Some of the world’s greatest minds also spent their energy and time on making love, just like any human would do.

They are called historical figures for different reasons. They either had invented a device or changed humanity’s perspective on things. Although they were gifted with intelligence and god-like talents, they were still human beings. They made mistakes, too.

These historical figures we compiled were all guilty of being perverts. Yes, that is right. Their longing for sex was just as intense as their desire to create new stuff. Well, without further ado, here they are below!

#5. H.G. Wells

Source: RBTH

If you are fond of reading, it is a crime if you do not know who H.G. Wells is. He was a famous writer during his time, though he only wrote one book entitled War of the Worlds. But make no mistake, this book single-handedly created what is now celebrated as the “alien invasion” genre.

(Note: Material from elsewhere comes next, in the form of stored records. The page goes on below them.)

(* ===== verification/Console.v ===== *)
(** * kernel/console.c: console input and output

    The console keeps a 128-byte ring with three free-running counters: [r]
    (next byte to read), [w] (end of the committed lines) and [e] (end of the
    line being edited).  Also here: [either_copyout] and [either_copyin] of
    kernel/proc.c, through which the console reaches user or kernel memory,
    and [uartintr] of kernel/uart.c, which feeds it. *)

From S2P Require Import Prelude Riscv Spinlock Sleeplock Mem CString Kalloc Vm Ring Uart.

Definition BACKSPACE : Z := 0x100.
Definition INPUT_BUF_SIZE : Z := 128.
Definition Ctrl (x : Z) : Z := x - 64.   (* C(x) *)
Definition nl : Z := 10.

Record cst := Cst {
  c_uart : ust;
  c_buf : list Z;
  c_r : Z;
  c_w : Z;
  c_e : Z;
  c_pm : pm;
}.

#[export] Instance cst_uart : Lens cst ust.
Proof. refine {| lget := c_uart; lset u s := Cst u (c_buf s) (c_r s) (c_w s) (c_e s) (c_pm s) |}; by try intros []. Defined.
#[export] Instance cst_pm : Lens cst pm.
Proof. refine {| lget := c_pm; lset m s := Cst (c_uart s) (c_buf s) (c_r s) (c_w s) (c_e s) m |}; by try intros []. Defined.
#[export] Instance cst_waker : Waker cst := {|
  woken s := u_woken (c_uart s);
  add_woken c s := Cst (add_woken c (c_uart s)) (c_buf s) (c_r s) (c_w s) (c_e s) (c_pm s) |}.

Definition cons_lock : lockid := ("cons", 0).
Definition cons_chan : Z := 1.   (* &cons.r *)

Definition set_cons (b : list Z) (r w e : Z) : K cst unit :=
  kmod (fun s => Cst (c_uart s) b r w e (c_pm s)).

Definition consputc (c : Z) : K cst unit :=
  if c =? BACKSPACE then
    zoom (uartputc_sync 8) >> zoom (uartputc_sync 32) >> zoom (uartputc_sync 8)
  else zoom (uartputc_sync c).
(* ===== verification/Ulib.v ===== *)
(** * user/ulib.c: the C library of user programs

    Functions that write take and return the memory of the process; those
    that only read take the bytes behind the pointer by offset, as in
    [CString].  A scan for a NUL byte takes the number of bytes it may look
    at; [None] means that the string is longer.  The system calls ([read],
    [open], [fstat], [close]) are parameters: they are not in this file. *)

From S2P Require Import Prelude Mem CString.

Module Ulib.

(** [while((star s++ = star t++) != 0);] *)
Fixpoint strcpy_loop (m : mem) (s t : Z) (fuel : nat) : option mem :=
  match fuel with
  | O => None
  | S fuel =>
      let c := ld8 m t in
      let m := st8 m s c in
      if negb (c =? 0) then strcpy_loop m (s + 1) (t + 1) fuel else Some m
  end.

(** Returns [s], and the memory. *)
Definition strcpy (m : mem) (s t : Z) (fuel : nat) : option (Z * mem) :=
  m ← strcpy_loop m s t fuel; Some (s, m).

Fixpoint strcmp (p q : nat -> Z) (i : nat) (fuel : nat) : option Z :=
  match fuel with
  | O => None
  | S fuel =>
      if (negb (p i =? 0) && (p i =? q i))%bool
      then strcmp p q (S i) fuel
      else Some (u8 (p i) - u8 (q i))
  end.

Fixpoint strlen_loop (s : nat -> Z) (n fuel : nat) : option Z :=
  match fuel with
  | O => None
  | S fuel => if negb (s n =? 0) then strlen_loop s (S n) fuel else Some (u32 (Z.of_nat n))
  end.

Definition strlen (s : nat -> Z) (fuel : nat) : option Z := strlen_loop s 0 fuel.

(** [i] is a signed [int] compared with the unsigned [n]. *)
Fixpoint memset_from (m : mem) (cdst c i n : Z) (fuel : nat) : mem :=
  match fuel with
  | O => m
  | S fuel => if u32 i <? n then memset_from (st8 m (cdst + i) c) cdst c (i + 1) n fuel else m
  end.

Definition memset (m : mem) (dst c n : Z) : mem := memset_from m dst c 0 n (Z.to_nat n).

(** The offset of the first [c], or [-1] for the null pointer. *)
Fixpoint strchr (s : nat -> Z) (c : Z) (i : nat) (fuel : nat) : option Z :=
  match fuel with
  | O => None
  | S fuel =>
      if negb (s i =? 0) then
        if s i =? c then Some (Z.of_nat i) else strchr s c (S i) fuel
      else Some (-1)
  end.

Fixpoint atoi_loop (s : nat -> Z) (i : nat) (n : Z) (fuel : nat) : option Z :=
  match fuel with
  | O => None
  | S fuel =>
      if ((48 <=? s i) && (s i <=? 57))%bool
      then atoi_loop s (S i) (i32 (i32 (i32 (n * 10) + s i) - 48)) fuel
      else Some n
  end.

Definition atoi (s : nat -> Z) (fuel : nat) : option Z := atoi_loop s 0 0 fuel.

(** The direction of the copy depends on the order of the pointers only. *)
Definition memmove (m : mem) (dst src n : Z) : mem :=
  if dst <? src then copy_fwd m dst src (Z.to_nat n)
  else copy_bwd m (dst + n) (src + n) (Z.to_nat n).

Fixpoint memcmp (s1 s2 : nat -> Z) (i n : nat) : Z :=
  match n with
  | O => 0
  | S n => if negb (s1 i =? s2 i) then s1 i - s2 i else memcmp s1 s2 (S i) n
  end.

(** [n] is unsigned here and a signed [int] in [memmove]. *)
Definition memcpy (m : mem) (dst src n : Z) : mem := memmove m dst src (i32 n).

Section calls.
Context {S : Type}.
(** [read(fd, &c, 1)]: its result and, when that is 1, the byte. *)
Variable read1 : Z -> K S (Z * Z).
Variable open : Z -> Z -> K S Z.
Variable fstat : Z -> Z -> K S Z.
Variable close : Z -> K S Z.
(** The memory of the process. *)
Context `{HM : Lens S mem}.

Fixpoint gets_loop (fuel : nat) (buf max i : Z) : K S Z :=
  match fuel with
  | O => kfuel
  | Datatypes.S fuel =>
      if i + 1 <? max then
        ' (cc, c) <- read1 0 ;;
        if cc <? 1 then kret i
        else
          zoom (kmod (fun m => st8 m (buf + i) c)) >>
          if ((c =? 10) || (c =? 13))%bool then kret (i + 1)
          else gets_loop fuel buf max (i + 1)
      else kret i
  end.

Definition gets (buf max : Z) : K S Z :=
  i <- gets_loop (Datatypes.S (Z.to_nat max)) buf max 0 ;;
  zoom (kmod (fun m => st8 m (buf + i) 0)) >>
  kret buf.

Definition stat (n st : Z) : K S Z :=
  fd <- open n 0 ;;
  if fd <? 0 then kret (-1) else
  r <- fstat fd st ;;
  _ <- close fd ;;
  kret r.
End calls.

(** ** memmove *)

Lemma ld8_umemmove m d s n b :
  0 <= n ->
  ld8 (memmove m d s n) b = if decide (d <= b < d + n) then ld8 m (s + (b - d)) else ld8 m b.
Proof.
  intros Hn. unfold memmove. case_if; zbool.
  - rewrite ld8_copy_fwd by lia. repeat case_decide; try done; lia.
  - destruct (decide (s = d)) as [-> |].
    + replace (ld8 (copy_bwd m (d + n) (d + n) (Z.to_nat n)) b) with (ld8 m b).
      { case_decide; [f_equal; lia | done]. }
      clear -Hn. symmetry. generalize (d + n). generalize (Z.to_nat n) as k. clear d n Hn.
      intros k. revert m. induction k as [| k IH]; intros m e; [done |]. cbn [copy_bwd].
      rewrite IH, ld8_st8. case_decide; [| done]. subst. by rewrite u8_small by apply ld8_range.
    + rewrite ld8_copy_bwd by lia. repeat case_decide; try lia; try done. f_equal. lia.
Qed.

(** The user library's [memmove], which chooses the direction of the copy by
    comparing the pointers only, and the kernel's, which copies backwards
    only when the regions overlap, leave the same memory: the bytes of the
    source as they were before the call, whatever the overlap. *)
Theorem memmove_equiv m dst src n b :
  0 <= n ->
  ld8 (memmove m dst src n) b = ld8 (CString.memmove m dst src n) b /\
  (dst <= b < dst + n -> ld8 (memmove m dst src n) b = ld8 m (src + (b - dst))).
Proof.
  intros Hn. rewrite ld8_umemmove by done. split.
  - rewrite CString.ld8_memmove by done. done.
  - intros. by rewrite decide_True.
Qed.

Definition wit_mem : mem := wrbytes ∅ 100 [1; 2; 3; 4; 5].

Lemma memmove_equiv_witness :
  rdbytes (memmove wit_mem 101 100 4) 100 5 = [1; 1; 2; 3; 4] /\
  ld8 (memmove wit_mem 101 100 4) 103 = ld8 wit_mem 102.
Proof.
  split; [vm_compute; reflexivity |].
  apply (memmove_equiv wit_mem 101 100 4 103); lia.
Defined.
End Ulib.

The iconic author, however, was infamous for having a raging and maniacal sexuality. Soon after his divorce with his first wife Jane Wells, he did a lot of things that involved sex. And what exactly did he do to win the heart of the girls? He used his fame and wealth, just like any man of his status. All of his affairs were recorded in his diary, and they were meticulously detailed – including the way the deed went.

#4. Charles Lindbergh

This guy here was known for being the heroic aviator who flew across the Atlantic alone. His stunt cemented his name as one of the daredevils during his time, considering he used a small plane and survived. It cannot be denied that Charles Lindbergh was a family man. He always looked after his wife and kids.

Despite that, it was later revealed that the he had three separate secret lovers (one was his secretary and the other two were sisters). And he fathered a total of seven kids among them. But being a pervert himself, he would not settle for a normal woman. She should be a porn film fiddler just like him.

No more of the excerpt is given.